## Task data
(* ===== verification/Base64.v ===== *)
(** * [encoding/base64]: the standard encoding

    The signatures and keys of [ondcauth.go] and of the registry client are
    written in [base64.StdEncoding].  The encoder pads the last group with
    [=]; the decoder skips line breaks and ignores the unused bits of the last
    group, as Go's decoder does outside its strict mode. *)
From stdpp Require Import prelude strings.
From Stdlib Require Import Ascii String.
From S2P Require Import Prelude GoStrings.
Local Open Scope string_scope.

Definition byte_val (c : ascii) : Z := Z.of_nat (nat_of_ascii c).
Definition byte_of (z : Z) : ascii := ascii_of_nat (Z.to_nat z).

#[global] Arguments byte_val : simpl never.
#[global] Arguments byte_of : simpl never.

Definition b64_pad : ascii := "=".
Definition dquote : ascii := "034".

(** [ABC...abc...0123456789+/]. *)
Definition b64_char (v : Z) : ascii :=
  byte_of (if (v <? 26)%Z then 65 + v
           else if (v <? 52)%Z then 71 + v
           else if (v <? 62)%Z then v - 4
           else if (v =? 62)%Z then 43 else 47).

Definition b64_val (c : ascii) : option Z :=
  let n := byte_val c in
  (if (65 <=? n) && (n <=? 90) then Some (n - 65)
   else if (97 <=? n) && (n <=? 122) then Some (n - 71)
   else if (48 <=? n) && (n <=? 57) then Some (n + 4)
   else if n =? 43 then Some 62
   else if n =? 47 then Some 63 else None)%Z.

(** The [k]th group of six bits, from the right, of a 24-bit value. *)
Definition sextet (val k : Z) : ascii := b64_char ((val / 64 ^ k) mod 64).
(** The [k]th byte of it. *)
Definition octet (val k : Z) : ascii := byte_of ((val / 256 ^ k) mod 256).

(** [StdEncoding.EncodeToString]. *)
Fixpoint EncodeToString (s : string) : string :=
  match s with
  | String a (String b (String c rest)) =>
      let val := (byte_val a * 65536 + byte_val b * 256 + byte_val c)%Z in
      String (sextet val 3) (String (sextet val 2) (String (sextet val 1)
        (String (sextet val 0) (EncodeToString rest))))
  | String a (String b EmptyString) =>
      let val := (byte_val a * 65536 + byte_val b * 256)%Z in
      String (sextet val 3) (String (sextet val 2) (String (sextet val 1) (String b64_pad "")))
  | String a EmptyString =>
      let val := (byte_val a * 65536)%Z in
      String (sextet val 3) (String (sextet val 2) (String b64_pad (String b64_pad "")))
  | EmptyString => ""
  end.

Definition is_newline (c : ascii) : bool := ((byte_val c =? 10) || (byte_val c =? 13))%Z.

Fixpoint drop_newlines (s : string) : string :=
  match s with
  | EmptyString => ""
  | String c s' => if is_newline c then drop_newlines s' else String c (drop_newlines s')
  end.

(** Two to four digits as the value of a group, the missing ones zero. *)
Definition group (a b : ascii) (c d : option ascii) : option Z :=
  let digit o := match o with Some x => b64_val x | None => Some 0%Z end in
  va ← b64_val a; vb ← b64_val b; vc ← digit c; vd ← digit d;
  Some (va * 262144 + vb * 4096 + vc * 64 + vd)%Z.

(** Groups of four; only the last may be padded. *)
Fixpoint decode_groups (s : string) : option string :=
  match s with
  | EmptyString => Some ""
  | String a (String b (String c (String d rest))) =>
      if (rest =? "") && Ascii.eqb d b64_pad then
        if Ascii.eqb c b64_pad
        then v ← group a b None None; Some (String (octet v 2) "")
        else v ← group a b (Some c) None; Some (String (octet v 2) (String (octet v 1) ""))
      else
        v ← group a b (Some c) (Some d);
        r ← decode_groups rest;
        Some (String (octet v 2) (String (octet v 1) (String (octet v 0) r)))
  | _ => None
  end.

(** [StdEncoding.DecodeString]. *)
Definition DecodeString (s : string) : option string := decode_groups (drop_newlines s).

(** ** Lemmas *)
Section Lemmas.
Local Open Scope Z_scope.

Lemma byte_val_range c : 0 ≤ byte_val c < 256.
Proof. unfold byte_val. pose proof (nat_ascii_bounded c). lia. Qed.

Lemma byte_of_val c : byte_of (byte_val c) = c.
Proof. unfold byte_of, byte_val. by rewrite Nat2Z.id, ascii_nat_embedding. Qed.

Lemma byte_val_of z : 0 ≤ z < 256 → byte_val (byte_of z) = z.
Proof. intros. unfold byte_of, byte_val. rewrite nat_ascii_embedding; lia. Qed.

(** A digit is decoded to its value, and is neither the padding nor a line
    break nor a quote. *)
Lemma b64_char_byte v : 0 ≤ v < 64 → byte_val (b64_char v) =
  (if v <? 26 then 65 + v else if v <? 52 then 71 + v else if v <? 62 then v - 4
   else if v =? 62 then 43 else 47).
Proof.
  intros. unfold b64_char. apply byte_val_of.
  repeat match goal with |- context [?a <? ?b] => destruct (Z.ltb_spec a b) end;
    try lia; destruct (v =? 62); lia.
Qed.

Ltac zcases :=
  repeat match goal with
  | |- context [?a <? ?b] => destruct (Z.ltb_spec a b)
  | |- context [?a <=? ?b] => destruct (Z.leb_spec a b)
  | |- context [?a =? ?b] => destruct (Z.eqb_spec a b)
  end; simpl; try done; try lia.

Lemma b64_val_char v : 0 ≤ v < 64 → b64_val (b64_char v) = Some v.
Proof. intros H. unfold b64_val. rewrite (b64_char_byte v H). zcases; f_equal; lia. Qed.

Lemma b64_char_ascii v : 0 ≤ v < 64 → byte_val (b64_char v) < 128.
Proof. intros H. rewrite (b64_char_byte v H). destruct (Z.eqb_spec v 62); zcases. Qed.

Lemma b64_char_ne v c : 0 ≤ v < 64 → b64_val c = None → b64_char v ≠ c.
Proof. intros H E <-. by rewrite b64_val_char in E. Qed.

Lemma b64_char_not_newline v : 0 ≤ v < 64 → is_newline (b64_char v) = false.
Proof. intros H. unfold is_newline. rewrite (b64_char_byte v H).
  destruct (Z.eqb_spec v 62); apply orb_false_intro; zcases.
Qed.

Lemma sextet_range val k : 0 ≤ (val / 64 ^ k) mod 64 < 64.
Proof. by apply Z.mod_pos_bound. Qed.

Lemma b64_val_sextet val k : b64_val (sextet val k) = Some ((val / 64 ^ k) mod 64).
Proof. apply b64_val_char, sextet_range. Qed.

Lemma sextet_not_pad val k : Ascii.eqb (sextet val k) b64_pad = false.
Proof. apply Ascii.eqb_neq, b64_char_ne; [apply sextet_range|done]. Qed.

Lemma sextet_ascii val k : (byte_val (sextet val k) <? 128) = true.
Proof. apply Z.ltb_lt. apply (b64_char_ascii _ (sextet_range val k)). Qed.

Lemma sextet_not_newline val k : is_newline (sextet val k) = false.
Proof. apply b64_char_not_newline, sextet_range. Qed.

(** The digits of a 24-bit value give it back. *)
Lemma sextets val : 0 ≤ val < 16777216 →
  (val / 64 ^ 3) mod 64 * 262144 + (val / 64 ^ 2) mod 64 * 4096
    + (val / 64 ^ 1) mod 64 * 64 + (val / 64 ^ 0) mod 64 = val.
Proof. intros. change (64^3) with 262144. change (64^2) with 4096. change (64^1) with 64.
  change (64^0) with 1. Z.to_euclidean_division_equations. lia. Qed.

Lemma string_ind3 (P : string → Prop) :
  P "" → (∀ a, P (String a "")) → (∀ a b, P (String a (String b ""))) →
  (∀ a b c s, P s → P (String a (String b (String c s)))) → ∀ s, P s.
Proof.
  intros H0 H1 H2 H3. fix IH 1. intros [|a [|b [|c s]]]; [done|done|done|]. apply H3, IH.
Qed.

Lemma octet_byte val k c : (val / 256 ^ k) mod 256 = byte_val c → octet val k = c.
Proof. intros E. unfold octet. rewrite E. apply byte_of_val. Qed.

Lemma octets a b c :
  let val := byte_val a * 65536 + byte_val b * 256 + byte_val c in
  octet val 2 = a ∧ octet val 1 = b ∧ octet val 0 = c.
Proof.
  intros val. pose proof (byte_val_range a). pose proof (byte_val_range b).
  pose proof (byte_val_range c).
  split_and!; apply octet_byte; change (256^2) with 65536; change (256^1) with 256;
    change (256^0) with 1; unfold val; Z.to_euclidean_division_equations; lia.
Qed.

Lemma drop_newlines_encode s : drop_newlines (EncodeToString s) = EncodeToString s.
Proof.
  induction s as [|a|a b|a b c s IH] using string_ind3; [done| | |];
    cbn [EncodeToString drop_newlines]; rewrite !sextet_not_newline; [done|done|].
  by rewrite IH.
Qed.

(** The digits of a whole group, and of the two padded ones. *)
Lemma group_sextets val : 0 ≤ val < 16777216 →
  group (sextet val 3) (sextet val 2) (Some (sextet val 1)) (Some (sextet val 0)) = Some val.
Proof. intros. unfold group. rewrite !b64_val_sextet. simpl. by rewrite sextets. Qed.

Lemma group_sextets3 val : 0 ≤ val < 16777216 → val mod 64 = 0 →
  group (sextet val 3) (sextet val 2) (Some (sextet val 1)) None = Some val.
Proof.
  intros Hv Hm. unfold group. rewrite !b64_val_sextet. simpl. f_equal.
  pose proof (sextets val Hv) as E. change (64 ^ 0) with 1 in E. rewrite Z.div_1_r, Hm in E. lia.
Qed.

Lemma group_sextets2 val : 0 ≤ val < 16777216 → val mod 4096 = 0 →
  group (sextet val 3) (sextet val 2) None None = Some val.
Proof.
  intros Hv Hm. unfold group. rewrite !b64_val_sextet. simpl. f_equal.
  change (64^3) with 262144. change (64^2) with 4096. Z.to_euclidean_division_equations. lia.
Qed.

(** Decoding an encoded string gives it back. *)
Lemma Decode_Encode s : DecodeString (EncodeToString s) = Some s.
Proof.
  unfold DecodeString. rewrite drop_newlines_encode.
  induction s as [|a|a b|a b c s IH] using string_ind3; [done| | |];
    cbn [EncodeToString decode_groups]; pose proof (byte_val_range a).
  - rewrite !Ascii.eqb_refl. simpl.
    rewrite group_sextets2 by (Z.to_euclidean_division_equations; lia). simpl.
    destruct (octets a zero zero) as [E _]. change (byte_val zero) with 0 in E.
    by rewrite <- E at 2; rewrite Z.mul_0_l, !Z.add_0_r.
  - pose proof (byte_val_range b). rewrite Ascii.eqb_refl, sextet_not_pad. simpl.
    rewrite group_sextets3 by (Z.to_euclidean_division_equations; lia). simpl.
    destruct (octets a b zero) as (E1 & E2 & _). change (byte_val zero) with 0 in *.
    rewrite Z.add_0_r in *. by rewrite E1, E2.
  - pose proof (byte_val_range b). pose proof (byte_val_range c).
    rewrite sextet_not_pad, andb_false_r, group_sextets by lia. cbn [mbind option_bind].
    rewrite IH. simpl. by destruct (octets a b c) as (-> & -> & ->).
Qed.

(** An encoded string has no quote, and is as long as its groups. *)
Lemma sextet_no_quote val k : Ascii.eqb (sextet val k) dquote = false.
Proof. apply Ascii.eqb_neq, b64_char_ne; [apply sextet_range|done]. Qed.

Lemma encode_no_quote s : has_char dquote (EncodeToString s) = false.
Proof.
  induction s as [|a|a b|a b c s IH] using string_ind3; [done| | |];
    cbn [EncodeToString has_char]; rewrite !sextet_no_quote; simpl; done.
Qed.

Lemma encode_empty s : EncodeToString s = "" → s = "".
Proof. by destruct s as [|a [|b [|c s]]]. Qed.
End Lemmas.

## Problem details
Lines holding the word "rest" should be counted across the entries; state only how many there are.

## Exercise response
5